DIRECTIONS: Looking through the material below, say how many lines contain the string "Validation" and add nothing more.

STUDY MATERIAL:

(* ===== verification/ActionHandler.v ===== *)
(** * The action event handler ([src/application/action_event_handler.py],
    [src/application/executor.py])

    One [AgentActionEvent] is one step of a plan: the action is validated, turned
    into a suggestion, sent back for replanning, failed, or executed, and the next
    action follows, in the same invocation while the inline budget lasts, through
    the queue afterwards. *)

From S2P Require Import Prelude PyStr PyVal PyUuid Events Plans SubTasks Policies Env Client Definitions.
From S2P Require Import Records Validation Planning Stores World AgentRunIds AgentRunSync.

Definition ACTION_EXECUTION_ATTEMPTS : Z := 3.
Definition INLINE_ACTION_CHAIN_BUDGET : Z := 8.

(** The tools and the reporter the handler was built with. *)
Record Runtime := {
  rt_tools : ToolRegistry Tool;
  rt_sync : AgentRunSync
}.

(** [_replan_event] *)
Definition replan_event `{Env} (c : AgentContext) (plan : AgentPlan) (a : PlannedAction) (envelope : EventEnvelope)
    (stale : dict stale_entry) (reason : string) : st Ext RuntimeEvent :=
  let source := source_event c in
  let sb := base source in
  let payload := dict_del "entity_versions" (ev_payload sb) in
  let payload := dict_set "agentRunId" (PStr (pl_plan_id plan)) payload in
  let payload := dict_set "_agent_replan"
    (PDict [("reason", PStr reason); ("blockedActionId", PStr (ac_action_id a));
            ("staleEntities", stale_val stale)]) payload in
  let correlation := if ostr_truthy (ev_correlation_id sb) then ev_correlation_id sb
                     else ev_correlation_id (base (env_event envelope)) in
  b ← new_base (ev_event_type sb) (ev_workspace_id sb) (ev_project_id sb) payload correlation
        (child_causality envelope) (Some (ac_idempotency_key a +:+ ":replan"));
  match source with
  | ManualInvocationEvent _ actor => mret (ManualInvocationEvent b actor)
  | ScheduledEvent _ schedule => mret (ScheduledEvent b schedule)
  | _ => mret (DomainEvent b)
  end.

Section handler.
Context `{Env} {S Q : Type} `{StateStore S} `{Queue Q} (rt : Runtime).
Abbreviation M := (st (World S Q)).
---
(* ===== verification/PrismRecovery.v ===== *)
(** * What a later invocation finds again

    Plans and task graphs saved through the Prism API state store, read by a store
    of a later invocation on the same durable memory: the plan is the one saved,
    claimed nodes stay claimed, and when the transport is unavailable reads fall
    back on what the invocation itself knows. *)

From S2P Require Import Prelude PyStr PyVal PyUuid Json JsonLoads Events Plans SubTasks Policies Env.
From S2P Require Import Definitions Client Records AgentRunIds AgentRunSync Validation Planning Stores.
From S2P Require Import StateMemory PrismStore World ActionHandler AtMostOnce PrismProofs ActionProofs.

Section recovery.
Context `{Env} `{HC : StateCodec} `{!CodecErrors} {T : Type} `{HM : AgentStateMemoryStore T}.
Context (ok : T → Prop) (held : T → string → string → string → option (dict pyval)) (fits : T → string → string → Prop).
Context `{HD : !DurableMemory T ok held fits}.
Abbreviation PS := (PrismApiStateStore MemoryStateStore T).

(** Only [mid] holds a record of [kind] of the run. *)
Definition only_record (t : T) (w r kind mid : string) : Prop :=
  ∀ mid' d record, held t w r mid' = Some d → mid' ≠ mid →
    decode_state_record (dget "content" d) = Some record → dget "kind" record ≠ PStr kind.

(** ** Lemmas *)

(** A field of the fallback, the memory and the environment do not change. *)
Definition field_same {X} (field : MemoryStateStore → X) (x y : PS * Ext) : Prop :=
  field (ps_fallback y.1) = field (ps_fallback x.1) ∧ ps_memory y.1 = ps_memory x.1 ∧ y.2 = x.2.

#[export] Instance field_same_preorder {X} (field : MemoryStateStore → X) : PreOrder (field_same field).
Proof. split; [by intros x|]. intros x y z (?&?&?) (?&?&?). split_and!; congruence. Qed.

RESPONSE BELOW: 2